Transdermal fentanyl is unfit for inducing a rapid analgesia, given its pharmacokinetic profile. The approximate steady state is reached 12–24 h after application of the patch. Plasma concentrations remain relatively constant thereafter for 48–60 h. Indeed, intravenous fentanyl has distribution and redistribution times of 1.7 and 13 min, respectively, a terminal elimination half-life of about 220 min, and a duration of analgesic effect of about 60 min. For this reason, the intravenous route was proposed the facilitate the transition from and to transdermal fentanyl [
27,
28,
29]. The use of lipophilic drugs such as fentanyl would potentially result in a faster titration compared to morphine, as peak plasma levels could be obtained in few minutes. Although administering intravenous fentanyl is a familiar proactive for anesthesiologists, some palliative care physicians are not so familiar with this route of administration. Intravenous fentanyl has been used safely in the emergency room to treat patients who needed fast opioid dose titration to control their pain. Regardless of the previous morphine doses (276 mg/day), titration with intravenous fentanyl, with a mean of 214 µg was successful within approximately 11 min, without relevant adverse effects. The initial bolus was 10% of the previous morphine dose [
30]. Interestingly, boluses of 100 µg of intravenous fentanyl were effective for treating breakthrough pain in highly opioid-tolerant patients who were unresponsive to other opioids given as needed [
31].
5. Conclusions
There are a variety of indications for using parenteral opioids. Patients with severe pain and poorly responsive to previous opioid therapy are typically candidates for a personalized, rapid opioid dose titration obtainable with parenteral administration. In most cases, this corresponds to an opioid switching, characterized by a more intensive approach. Morphine is the more commonly used drug. In the presence of an intravenous line, the intravenous route is more advisable than the subcutaneous one. The rapidity of opioid dose titration is dependent on the patient’s level of previous opioid tolerance, the staff experience and ability to assess analgesia, the ability to monitor the development of adverse effects, and the capacity to use all available intravenous opioids.
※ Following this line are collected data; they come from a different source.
Lemma wp_Ub {A} (m : M S A) (Q : A -> S -> Prop) s what : wp m Q s -> m s = Ub what -> known_ub what.
Proof. unfold wp. intros H E. by rewrite E in H. Qed.

Lemma wp_panic {A} msg (Q : A -> S -> Prop) s : wp (panic msg) Q s.
Proof. done. Qed.

Lemma wp_get (Q : S -> S -> Prop) s : Q s s -> wp get Q s.
Proof. done. Qed.

Lemma wp_put s' (Q : unit -> S -> Prop) s : Q tt s' -> wp (put s') Q s.
Proof. done. Qed.

Lemma wp_gets {A} (f : S -> A) (Q : A -> S -> Prop) s : Q (f s) s -> wp (gets f) Q s.
Proof. done. Qed.

Lemma wp_modify f (Q : unit -> S -> Prop) s : Q tt (f s) -> wp (modify f) Q s.
Proof. done. Qed.

Lemma wp_assert b msg (Q : unit -> S -> Prop) s :
  (b = true -> Q tt s) -> wp (assert_ b msg) Q s.
Proof. destruct b; [intros H; by apply H|done]. Qed.

Lemma wp_debug_assert b msg (Q : unit -> S -> Prop) s :
  Q tt s -> wp (debug_assert b msg) Q s.
Proof. unfold debug_assert. destruct debug_checks; [|done]. intros ?. by apply wp_assert. Qed.

Lemma wp_expect {A} (o : option A) msg (Q : A -> S -> Prop) s :
  (forall a, o = Some a -> Q a s) -> wp (expect o msg) Q s.
Proof. destruct o; [intros H; by apply H|done]. Qed.

(** What a run that returned says about its parts. *)
Lemma bind_Ok {A B} (m : M S A) (k : A -> M S B) s b s' :
  bind m k s = Ok (b, s') <-> exists a s1, m s = Ok (a, s1) /\ k a s1 = Ok (b, s').
Proof.
  unfold bind. split.
  - destruct (m s) as [[a s1]|?|?]; [eauto|done|done].
  - intros (a & s1 & -> & ?). done.
Qed.

Lemma bind_Panic {A B} (m : M S A) (k : A -> M S B) s msg : bind m k s = Panic msg ->
  m s = Panic msg \/ exists a s1, m s = Ok (a, s1) /\ k a s1 = Panic msg.
Proof. unfold bind. destruct (m s) as [[a s1]|?|?]; intros E; [right; eauto|left; congruence|done]. Qed.

Lemma bind_assoc {A B C} (m : M S A) (k : A -> M S B) (k' : B -> M S C) s :
  bind (bind m k) k' s = bind m (fun a => bind (k a) k') s.
Proof. unfold bind. by destruct (m s) as [[a s']|?|?]. Qed.

Lemma bind_ext {A B} (m : M S A) (k k' : A -> M S B) s :
  (forall a s', m s = Ok (a, s') -> k a s' = k' a s') -> bind m k s = bind m k' s.
Proof. intros Hk. unfold bind. destruct (m s) as [[a s']|?|?]; [by apply Hk|done..]. Qed.

Lemma for_each_app {A} (l1 l2 : list A) (f : A -> M S unit) s :
  for_each (l1 ++ l2) f s = (for_each l1 f ;;! for_each l2 f) s.
Proof.
  revert s. induction l1 as [|x l1 IH]; intros s; cbn [app for_each]; [done|].
  rewrite bind_assoc. apply bind_ext. intros [] s1 _. apply IH.
Qed.

Lemma bind_step {A B} (m : M S A) (k : A -> M S B) s a s1 :
  m s = Ok (a, s1) -> bind m k s = k a s1.
Proof. unfold bind. by intros ->. Qed.
End Wp.

Lemma zoom_step {W S A B} (l : lens W S) (m : M S A) (k : A -> M W B) a s w :
  m (lget l w) = Ok (a, s) -> (let! x := zoom l m in k x) w = k a (lset l s w).
Proof. intros E. unfold bind, zoom. by rewrite E. Qed.

Lemma wp_zoom {W S A} `{Profile} (l : lens W S) (m : M S A) (Q : A -> W -> Prop) w :
  wp m (fun a s' => Q a (lset l s' w)) (lget l w) -> wp (zoom l m) Q w.
Proof. unfold wp, zoom. by destruct (m (lget l w)) as [[a s']|?|?]. Qed.

Lemma wp_sub_w {S} `{Profile} bits a b (Q : Z -> S -> Prop) s :
  b <= a -> Q (a - b) s -> wp (sub_w bits a b) Q s.
Proof. intros Hle HQ. unfold sub_w. rewrite (proj2 (Z.leb_le b a)) by done. done. Qed.

Lemma wp_add_w {S} `{Profile} bits a b (Q : Z -> S -> Prop) s :
  a + b < 2 ^ bits -> Q (a + b) s -> wp (add_w bits a b) Q s.
Proof. intros Hle HQ. unfold add_w. rewrite (proj2 (Z.ltb_lt _ _)) by done. done. Qed.

(** ** A predicate transformer that also accounts for panics

    [wps X m Q s]: from [s], [m] performs no other undefined access, panics only with a
    message in [X], and when it returns its result and final state satisfy [Q]. *)
Definition wps {S A} `{Profile} (X : string -> Prop) (m : M S A) (Q : A -> S -> Prop) (s : S) : Prop :=
  match m s with
  | Ok (a, s') => Q a s'
  | Panic msg => X msg
  | Ub what => known_ub what
  end.

Section Wps.
Context {S : Type} {prof : Profile} (X : string -> Prop).
Implicit Types s : S.

Lemma wps_ret {A} (a : A) (Q : A -> S -> Prop) s : Q a s -> wps X (ret a) Q s.
Proof. done. Qed.

Lemma wps_bind {A B} (m : M S A) (k : A -> M S B) (Q : B -> S -> Prop) s :
  wps X m (fun a s' => wps X (k a) Q s') s -> wps X (bind m k) Q s.
Proof. unfold wps, bind. by destruct (m s) as [[a s']|?|?]. Qed.

Lemma wps_mono {A} (m : M S A) (P Q : A -> S -> Prop) s :
  wps X m P s -> (forall a s', P a s' -> Q a s') -> wps X m Q s.
Proof. unfold wps. destruct (m s) as [[a s']|?|?]; eauto. Qed.

Lemma wps_panics {A} (Y : string -> Prop) (m : M S A) (Q : A -> S -> Prop) s :
  wps Y m Q s -> (forall msg, Y msg -> X msg) -> wps X m Q s.
Proof. unfold wps. destruct (m s) as [[a s']|?|?]; eauto. Qed.

Lemma wps_panic {A} msg (Q : A -> S -> Prop) s : X msg -> wps X (panic msg) Q s.
Proof. done. Qed.

Lemma wps_gets {A} (f : S -> A) (Q : A -> S -> Prop) s : Q (f s) s -> wps X (gets f) Q s.
Proof. done. Qed.

Lemma wps_get (Q : S -> S -> Prop) s : Q s s -> wps X get Q s.
Proof. done. Qed.

Lemma wps_put s' (Q : unit -> S -> Prop) s : Q tt s' -> wps X (put s') Q s.
Proof. done. Qed.

Lemma wps_modify f (Q : unit -> S -> Prop) s : Q tt (f s) -> wps X (modify f) Q s.
Proof. done. Qed.

Lemma wps_assert b msg (Q : unit -> S -> Prop) s :
  (b = true -> Q tt s) -> (b = false -> X msg) -> wps X (assert_ b msg) Q s.
Proof. destruct b; [intros H _; by apply H|intros _ H; by apply H]. Qed.

Lemma wps_debug_assert b msg (Q : unit -> S -> Prop) s :
  Q tt s -> (b = false -> X msg) -> wps X (debug_assert b msg) Q s.
Proof. unfold debug_assert. destruct debug_checks; [|done]. intros ? ?. by apply wps_assert. Qed.

Lemma wps_expect {A} (o : option A) msg (Q : A -> S -> Prop) s :
  (forall a, o = Some a -> Q a s) -> (o = None -> X msg) -> wps X (expect o msg) Q s.
Proof. destruct o; [intros H _; by apply H|intros _ H; by apply H]. Qed.

(** Facts proved without an eye to panics are used through these two. *)
Lemma wps_wp {A} (m : M S A) (P Q : A -> S -> Prop) s :
  wp m P s -> wps X m Q s -> wps X m (fun a s' => P a s' /\ Q a s') s.
Proof. unfold wp, wps. by destruct (m s) as [[a s']|?|?]. Qed.

Lemma wps_and {A} (m : M S A) (P Q : A -> S -> Prop) s :
  wps X m P s -> wps X m Q s -> wps X m (fun a s' => P a s' /\ Q a s') s.
Proof. unfold wps. by destruct (m s) as [[a s']|?|?]. Qed.

Lemma wps_Ok {A} (m : M S A) (Q : A -> S -> Prop) s a s' : wps X m Q s -> m s = Ok (a, s') -> Q a s'.
Proof. unfold wps. intros H E. by rewrite E in H. Qed.

Lemma wps_Panic {A} (m : M S A) (Q : A -> S -> Prop) s msg : wps X m Q s -> m s = Panic msg -> X msg.
Proof. unfold wps. intros H E. by rewrite E in H. Qed.

Lemma wps_for_each {A} (l : list A) f (I : list A -> S -> Prop) s :
  I l s ->
  (forall x l' s', I (x :: l') s' -> wps X (f x) (fun _ s'' => I l' s'') s') ->
  wps X (for_each l f) (fun _ s' => I [] s') s.
Proof.
  intros Hs Hf. revert s Hs. induction l as [|x l IH]; intros s Hs; [done|].
  simpl. apply wps_bind. eapply wps_mono; [by apply Hf|].
  intros [] s'. apply IH.
Qed.

Lemma wps_step {A} (m : M S A) (Q : A -> S -> Prop) s a s' : m s = Ok (a, s') -> Q a s' -> wps X m Q s.
Proof. unfold wps. by intros ->. Qed.
End Wps.

Lemma wps_zoom {W S A} `{Profile} X (l : lens W S) (m : M S A) (Q : A -> W -> Prop) w :
  wps X m (fun a s' => Q a (lset l s' w)) (lget l w) -> wps X (zoom l m) Q w.
Proof. unfold wps, zoom. by destruct (m (lget l w)) as [[a s']|?|?]. Qed.

(** ** Computations that keep a relation between their first and last state

    [keeps P I m]: from a state that satisfies [P], [m] performs no other
    undefined access and relates its initial and final states by [I].  [solve_keeps]
    follows the structure of [m]. *)
Definition keeps {S} `{Profile} (P : S -> Prop) (I : relation S) {A} (m : M S A) : Prop :=
  forall s, P s -> wp m (fun _ s' => I s s') s.

Section Keeps.
Context {S : Type} {prof : Profile} (P : S -> Prop) (I : relation S) `{!PreOrder I}.
Context (HP : forall s s', I s s' -> P s -> P s').

Lemma keeps_ret {A} (a : A) : keeps P I (ret a).
Proof. intros s _. apply wp_ret. reflexivity. Qed.

Lemma keeps_panic {A} msg : keeps P I (panic (A := A) msg).
Proof. done. Qed.

Lemma keeps_get : keeps P I get.
Proof. intros s _. apply wp_get. reflexivity. Qed.

Lemma keeps_gets {A} (f : S -> A) : keeps P I (gets f).
Proof. intros s _. apply wp_gets. reflexivity. Qed.

Lemma keeps_modify f : (forall s, P s -> I s (f s)) -> keeps P I (modify f).
Proof. intros Hf s Hs. apply wp_modify. by apply Hf. Qed.

Lemma keeps_bind {A B} (m : M S A) (k : A -> M S B) :
  keeps P I m -> (forall a, keeps P I (k a)) -> keeps P I (bind m k).
Proof using All.
  intros Hm Hk s Hs. apply wp_bind. eapply wp_mono; [by apply Hm|].
  intros a s1 H1. eapply wp_mono; [exact (Hk a s1 (HP _ _ H1 Hs))|].
  intros b s2 H2. by apply (transitivity H1 H2).
Qed.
When using intravenous methadone, substantial clinical experience is necessary for the use of appropriate dosing according to any changes in the patient’s clinical response. Of concern is that, while intravenous dose titration has been performed in specialized medical care centers with a high level of experience, expertise in settings such as hospice or home care is lacking. In the hospice or home setting, the subcutaneous route is suggested, if not contraindicated, although an accumulation of experience and expertise would be desirable even in these settings. Education and information on the use of parenteral opioids should be implemented, with studies specifically designed with a clinical perspective.